Columbia Business School Professor, DSI Member Carri Chan on How to Improve Hospital Operations in the Midst of a Pandemic

Carri ChanCarri Chan, a hospital operations expert and an associate professor in the division of decision, risk, and operations at Columbia Business School, has spent the last decade developing data-driven models to improve the flow of patients through intensive care units. Since the onset of COVID-19, her expertise has been featured by Bloomberg, Fox News, New York Magazine, Chicago Tribune, New York Daily News, and NBC.com. Here, the DSI member reflects on how hospitals have been contending with the virus and how the pandemic has impacted her research.

You've indicated in past interviews that “hospitals are preparing well and we will emerge from this.” Do you remain optimistic?

We are moving in the right direction. Things are definitely improving. I’m optimistic, but not complacent. The proactive measures the hospitals took put them in a much better position. They are not completely out of the woods yet, but things are moving in the positive direction. Demand is starting to slow down, so hospitals are starting to prepare for “reopening” services beyond COVID-19 patients and emergencies. They are still thinking about how to be prepared if a second wave arrives. Knowing that COVID-19 patients, for instance, often require mechanical ventilation and for long periods of time, clinicians are exploring ways to utilize their resources and alternative therapies to manage demand better.

How have you dealt with the lack of data on the coronavirus?

At the early stages of COVID-19, there was very limited data, especially regarding U.S. patients. The epidemic has been evolving so rapidly that data has been limited, or there has been limited time to verify the reliability of data that is coming out. We had to utilize published data from other countries and try to make inferences about what might happen in the U.S. As more data in the U.S. becomes available, though, we can start calibrating and tailoring our analysis to the U.S. population. Researchers and scientists are doing the best we can with what data is available out there.

Why did you decide to focus on hospitals in your research?

Hospitals comprise the largest portion of health care costs in this country. Improving efficiency of hospital operations has the potential to reduce health care costs and, more importantly, improve quality of care. Additionally, the system is highly complex, so there are many interesting and exciting new areas to study.

Which data science techniques do you use to study hospital operations?

I combine empirical approaches with mathematical modeling to develop evidence-based approaches to improve patient flow through hospitals, and particularly intensive-care units.

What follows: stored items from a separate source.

(* ===== verification/Leaks.v ===== *)
(** * Leaks: what a run leaves open

    A Node process whose script does not call [process.exit] ends only when
    nothing keeps its event loop alive: here, when the server is closed.
    The browser processes are children of the machine and outlive the
    script unless they are killed.  This file determines, for every run of
    the top-level chain, whether the server is closed at the end and whether
    the sessions the run opened are gone, in terms of the world alone, and
    relates that to the exit code. *)

From stdpp Require Import base tactics list strings numbers gmap.
From S2P Require Import Prelude Js Externals Effects Samples Browsers Server Discovery.
From S2P Require Import Sequencer Main.

(** ** Definitions *)

(** A run that reaches the end of the teardown: every driver starts, the
    [try] statement completes (the tests pass, or [runTests] is rejected
    with something that has a [stack]), and every kill succeeds. *)
Definition clean (w : World) (s : State) : bool :=
  bool_decide (drivers_ok w)
  && is_fulfilled (err_after (verdict w (address w) (started_drivers w s)))
  && bool_decide (kills_ok w (started_drivers w s)).

(** ** Sessions after the startup and after the kills *)

(** Deleting the handles the startup opened gives back the sessions it
    started from. *)
Lemma delete_all_opened bs s :
  (∀ d, d ∈ dom (st_sessions s) → d < st_next s) →
  delete_all (seq (st_next s) (length bs)) (st_sessions (opened bs s)) = st_sessions s.
Proof.
  intros Hfresh. apply map_eq. intros d. rewrite lookup_delete_all.
  case_decide as Hd.
  - apply elem_of_seq in Hd. symmetry. apply not_elem_of_dom. intros ?%Hfresh. lia.
  - by apply opened_sessions_other.
Qed.

Lemma torn_down_started_sessions w s :
  state_ok s → kills_ok w (started_drivers w s) →
  st_sessions (torn_down w (started_drivers w s) (tested w s)) = st_sessions s.
Proof.
  intros Hs Hk. unfold torn_down. rewrite !add_event_sessions. cbn [st_sessions set_server].
  rewrite killed_sessions_ok by done. rewrite add_event_sessions. unfold tested.
  rewrite add_events_sessions. unfold started, started_drivers.
  apply (delete_all_opened (targets w) (listening w s)), Hs.
Qed.

(** ** The server at the end of [main] *)

Lemma main_startup_server w s :
  ¬ drivers_ok w → st_server (main w s).2 = SrvListening (w_port w).
Proof.
  intros Hno.
  destruct (first_failure (λ b, w_driver_error w b = None) (targets w))
    as [Hok|(bs1 & b & bs2 & Ht & H1 & Hb)]; [done|].
  destruct (w_driver_error w b) as [e|] eqn:He; [|done].
  rewrite (run_main_startup_err w s bs1 b bs2 e) by done. cbn [snd].
  by rewrite opened_server.
Qed.

Lemma main_server w s :
  st_server (main w s).2 = if clean w s then SrvClosed else SrvListening (w_port w).
Proof.
  unfold clean. destruct (decide (drivers_ok w)) as [Hok|Hno].
  - rewrite bool_decide_eq_true_2, andb_true_l, run_main_tested by done.
    destruct (err_after _) as [err|e]; cbn [is_fulfilled andb]; [|apply tested_server].
    destruct (decide (kills_ok w (started_drivers w s))) as [Hk|Hk].
    + by rewrite bool_decide_eq_true_2, kill_promises_ok.
    + rewrite bool_decide_eq_false_2 by done.
      destruct (outcome (Promise_all _)) eqn:E; cbn [snd].
      * exfalso. by eapply Hk, kill_promises_fulfilled.
      * by rewrite killed_server, add_event_server, tested_server.
  - rewrite bool_decide_eq_false_2 by done. by apply main_startup_server.
Qed.

(** A clean run leaves the sessions it found. *)
Lemma main_clean_sessions w s :
  state_ok s → clean w s = true → st_sessions (main w s).2 = st_sessions s.
Proof.
  intros Hs. unfold clean. rewrite !andb_true_iff, !bool_decide_eq_true. intros [[Hok Hv] Hk].
  rewrite run_main_tested by done. destruct (err_after _); [|done].
  rewrite kill_promises_ok by done. by apply torn_down_started_sessions.
Qed.

(** A green run is clean. *)
Lemma green_clean w s : green w s = true → clean w s = true.
Proof.
  unfold green, clean. intros [[-> Hv]%andb_true_iff ->]%andb_true_iff.
  by destruct (verdict _ _ _).
Qed.

(** A run in which every driver starts, [err] is empty after the [try]
    statement and every kill succeeds is clean. *)
Lemma drained_clean w s :
  drivers_ok w ∧ err_empty w s ∧ kills_ok w (started_drivers w s) → clean w s = true.
Proof.
  intros (Hd & (err & He & _) & Hk). unfold clean.
  by rewrite !bool_decide_eq_true_2, He.
Qed.

(** C20: what a run leaves open.  At the end of the script the server is
    closed exactly when the run is clean (every driver started, the [try]
    statement completed and every kill succeeded), and is still listening
    otherwise; after a clean run the session store is the one the run
    started with; and a run that ends with exit code 0 without calling
    [process.exit] is clean on every machine, so nothing keeps the process
    alive. *)
Theorem toplevel_leaks w s :
  state_ok s →
  st_server (toplevel w s).2 = (if clean w s then SrvClosed else SrvListening (w_port w))
  ∧ (clean w s = true → st_sessions (toplevel w s).2 = st_sessions s)
  ∧ ((toplevel w s).1 = Fulfilled Drained → clean w s = true).
Proof.
  intros Hs. split_and!; [| |by intros ?%toplevel_drained%drained_clean];
    rewrite run_toplevel; cbn [fst snd]; rewrite ?add_events_server, ?add_events_sessions.
  - apply main_server.
  - by apply main_clean_sessions.
Qed.

(** ** The sample machines *)

Lemma toplevel_leaks_witness :
  st_server (toplevel world_red init_state).2
  = (if clean world_red init_state then SrvClosed else SrvListening (w_port world_red))
  ∧ (clean world_red init_state = true →
     st_sessions (toplevel world_red init_state).2 = st_sessions init_state)
  ∧ ((toplevel world_red init_state).1 = Fulfilled Drained →
     clean world_red init_state = true).
Proof. exact (toplevel_leaks world_red init_state init_state_ok). Defined.

(** The run with failing tests leaves the server listening and the browser
    open; the green run leaves nothing. *)
Example leaks_samples :
  clean world_red init_state = false
  ∧ st_server (toplevel world_red init_state).2 = SrvListening 41735
  ∧ dom (st_sessions (toplevel world_red init_state).2) = {[0]}
  ∧ clean world_green init_state = true
  ∧ st_sessions (toplevel world_green init_state).2 = ∅.
Proof. split_and!; by vm_compute. Qed.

My primary interests are in data-driven modeling of stochastic systems, dynamic optimization, and queueing with applications in health care operations management. I utilize both econometric and machine-learning approaches to inform decisions. Most of my work focuses on using patient-level data that tracks patients through different units within a hospital. I also use operational data, which captures the number of patients in a unit and the level of congestion in each unit. My work is highly interdisciplinary by nature. It is great that Columbia has structures in place, such as the Data Science Institute, to help researchers connect to each other and to help facilitate their work.

You have spent years studying an area not typically covered by the media. How have you adjusted to being called upon regularly to explain how hospitals operate?

I have always been very passionate about working in this area, and it is incredibly rewarding and fulfilling now to have others see the value in my work. Of course, it goes without saying that I would have preferred that such an epidemic never occurred, and that the dire need to carefully manage hospital resources was not so severe as it has been in the past few weeks and months. Even in non-pandemic times, the effective management of health care resources has important quality implications. It has been made ever more relevant now and I hope that the world will take this opportunity to recognize its importance, so that as things start to “return to normal” more resources will be focused on this area of study.